The total fee amount, which represents 0.25 percent of the funds raised, pales in comparison to other large deals. Chinese internet giant Alibaba Group Holding, which raised $25 billion in its 2014 IPO, paid about $300 million to its underwriters.
IPO banks globally earned average fees equal to 4.1 percent of the deal size this year, up from 3.6 percent last year, according to data compiled by Bloomberg.
Saudi Arabia didn’t need the Wall Street firms’ international networks after it scrapped roadshows outside the Middle East, turning instead to local retail buyers and wealthy families to shore up the deal. The foreign underwriters on the deal will barely make enough to cover their costs, Bloomberg News has reported.

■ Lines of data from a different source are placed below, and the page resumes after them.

(** The branch of [Redeem] for a request id that is already known. *)
Definition redeem_existing (s : Service) (e : env) (r : EnrollmentRedeemRequest) (existing : PendingEnrollment)
    : res enroll_error (option EnrollmentReceipt) * Service :=
  let same_key := match DecodeBodyPublicKey (rd_BodyPublicKey r) with
                  | Ok k => bool_decide (pd_BodyPublicKey existing = k)
                  | Err _ => false
                  end in
  if negb same_key || negb (bool_decide (pd_Mode existing = ModeInvitation)) ||
     negb (same_str (pd_InvitationID existing) (rd_InvitationID r)) then (Err ErrReplayed, s) else
  match ValidateAuthorization (t_invitations (s_tables s)) (rd_InvitationID r) (rd_InvitationSecret r) with
  | Err _ => (Err ErrUnauthorized, s)
  | Ok _ =>
      if bool_decide (pd_Status existing = StatusEnrolled) then (GetReceiptOf s (rd_RequestID r), s) else
      match Validate (t_invitations (s_tables s)) (e_now e) (rd_InvitationID r) (rd_InvitationSecret r) with
      | Err _ => (Err ErrUnauthorized, s)
      | Ok inv => completeLocked s e existing "invitation" (i_Permissions inv)
      end
  end.

Definition Redeem (s : Service) (e : env) (r : EnrollmentRedeemRequest)
    : res enroll_error (option EnrollmentReceipt) * Service :=
  if negb (rd_Version r =? EnrollmentVersion) then (Err ErrUnsupportedVersion, s) else
  if negb (same_str (rd_CoreID r) (id_CoreID (s_identity s))) then (Err ErrCoreIdentity, s) else
  if negb (is_ok (VerifyEnrollmentRedeem r)) then (Err ErrInvalidProof, s) else
  match GetPending (s_tables s) (rd_RequestID r) with
  | Ok (Some existing) => redeem_existing s e r existing
  | _ =>
      match Validate (t_invitations (s_tables s)) (e_now e) (rd_InvitationID r) (rd_InvitationSecret r) with
      | Err _ => (Err ErrUnauthorized, s)
      | Ok inv =>
          match newPending s (e_now e) (rd_RequestID r) ModeInvitation (rd_BodyPublicKey r) (rd_WGPublicKey r)
                  (rd_BodyNonce r) (rd_InvitationID r) (rd_Metadata r) [] with
          | Err er => (Err er, s)
          | Ok pending =>
              match CreatePending (s_tables s) pending with
              | Err _ =>
                  (match GetReceipt (s_tables s) (rd_RequestID r) with
                   | Some receipt => Ok (Some receipt)
                   | None => Err ErrReplayed
                   end, s)
              | Ok t => completeLocked (put_tables s t) e pending "invitation" (i_Permissions inv)
              end
          end
      end
  end.

Definition Approve (s : Service) (e : env) (code ownerID : string) (permissions : list string)
    : res enroll_error (option EnrollmentReceipt) * Service :=
  if empty_str ownerID then (Err ErrUnauthorized, s) else
  match GetPendingByCodeVerifier (s_tables s) (codeVerifier s code) with
  | Ok (Some pending) =>
      if cf_MaxAttempts (s_config s) <=? pd_AttemptCount pending then (Err ErrRateLimited, s) else
      if negb (permitted ownerID "approve" (pd_RequestID pending)) then (Err ErrUnauthorized, s) else
      completeLocked s e pending ownerID permissions
  | _ => (Err ErrUnauthorized, s)
  end.

Definition Deny (s : Service) (now : time) (code ownerID : string) : res enroll_error unit * Service :=
  if empty_str ownerID then (Err ErrUnauthorized, s) else
  match GetPendingByCodeVerifier (s_tables s) (codeVerifier s code) with
  | Ok (Some pending) =>
      if negb (permitted ownerID "deny" (pd_RequestID pending)) then (Err ErrUnauthorized, s) else
      if After now (pd_ExpiresAt pending) then (Err ErrExpired, s) else
      match DenyRow (s_tables s) (pd_RequestID pending) ownerID with
      | Ok t => (Ok tt, put_tables s t)
      | Err er => (Err er, s)
      end
  | _ => (Err ErrUnauthorized, s)
  end.
(* ===== verification/EnrollmentSpec.v ===== *)
(** * What enrollment promises

    An abstract machine for enrollment, the proof that the service of
    [Enrollment] refines it, and the invariant that ties the tables to the Doll
    Network in memory.

    The machine knows requests (waiting, refused, or turned into a Body), Bodies
    (their key and whether they are revoked) and used invitations.  Its four
    moves are the whole of what enrollment may do. *)
From S2P Require Import Prelude GoBytes GoTime SQL Network Invitation Signing EnrollmentStore Enrollment.
From stdpp Require Import options.

(** ** The abstract machine *)

Inductive request_state := Waiting | Refused | Member (bodyID : string).

Record request := { rq_key : list byte; rq_invitation : string; rq_state : request_state }.
Record credential := { cr_key : list byte; cr_revoked : bool }.

Record spec := {
  sp_requests : gmap string request;
  sp_bodies : gmap string credential;
  sp_used : gset string;
}.

Definition with_state (q : request) (x : request_state) : request :=
  {| rq_key := rq_key q; rq_invitation := rq_invitation q; rq_state := x |}.

Inductive spec_step : spec -> spec -> Prop :=
| sp_request a id q :
    sp_requests a !! id = None -> rq_state q = Waiting ->
    spec_step a {| sp_requests := <[id := q]> (sp_requests a); sp_bodies := sp_bodies a; sp_used := sp_used a |}
| sp_refuse a id q :
    sp_requests a !! id = Some q -> rq_state q = Waiting ->
    spec_step a {| sp_requests := <[id := with_state q Refused]> (sp_requests a);
                   sp_bodies := sp_bodies a; sp_used := sp_used a |}
| sp_enrol a id q b :
    sp_requests a !! id = Some q -> rq_state q = Waiting ->
    sp_bodies a !! b = None -> (forall b' c, sp_bodies a !! b' = Some c -> cr_key c <> rq_key q) ->
    (rq_invitation q <> "" -> rq_invitation q ∉ sp_used a) ->
    spec_step a {| sp_requests := <[id := with_state q (Member b)]> (sp_requests a);
                   sp_bodies := <[b := {| cr_key := rq_key q; cr_revoked := false |}]> (sp_bodies a);
                   sp_used := if empty_str (rq_invitation q) then sp_used a
                              else {[ rq_invitation q ]} ∪ sp_used a |}
| sp_revoke a b c :
    sp_bodies a !! b = Some c -> cr_revoked c = false ->
    spec_step a {| sp_requests := sp_requests a;
                   sp_bodies := <[b := {| cr_key := cr_key c; cr_revoked := true |}]> (sp_bodies a);
                   sp_used := sp_used a |}
| sp_invitations a used' :
    sp_used a ⊆ used' ->
    spec_step a {| sp_requests := sp_requests a; sp_bodies := sp_bodies a; sp_used := used' |}.
(* ===== verification/Authentication.v ===== *)
(** * Authenticating Bodies

    Models [src/Core/Enrollment/authentication.go]: the challenge a Body asks
    for, the proof that answers it, and the activation of its connection.

    Locks decide what is atomic.  A proof's check and the activation it leads to
    hold the lifecycle lock for reading and a revocation holds it for writing, so
    each is one step.  Asking for a challenge holds no lock: its checks
    ([prepareChallenge]) may see an older state than the one its publication
    ([publish]) finds.  The timer of a challenge is a step of its own.  A
    challenge carries everything about the Body that the proof's check compares.
    Connections that are active are counted per Body. *)
From S2P Require Import Prelude GoBytes GoTime Base64 Network Invitation Signing EnrollmentStore Enrollment EnrollmentSpec.
From stdpp Require Import options.

Definition authenticationChallengeLifetime : duration := 30 * second.

Record authenticationChallenge := {
  ac_connectionID : string;
  ac_body : BodyRecord;
  ac_value : Challenge;
}.

Record AuthService := {
  au_service : Service;
  au_challenges : gmap string authenticationChallenge;
  au_active : gset string;
}.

Aramco will pay local banks serving as bookrunners, a more junior role, about SR5 million each while foreign banks in that position will be paid about SR2 million apiece, the people said. The company declined to comment.For all the latest banking and finance news from the UAE and Gulf countries, follow us on Twitter and Linkedin, like us on Facebook and subscribe to our YouTube page, which is updated daily.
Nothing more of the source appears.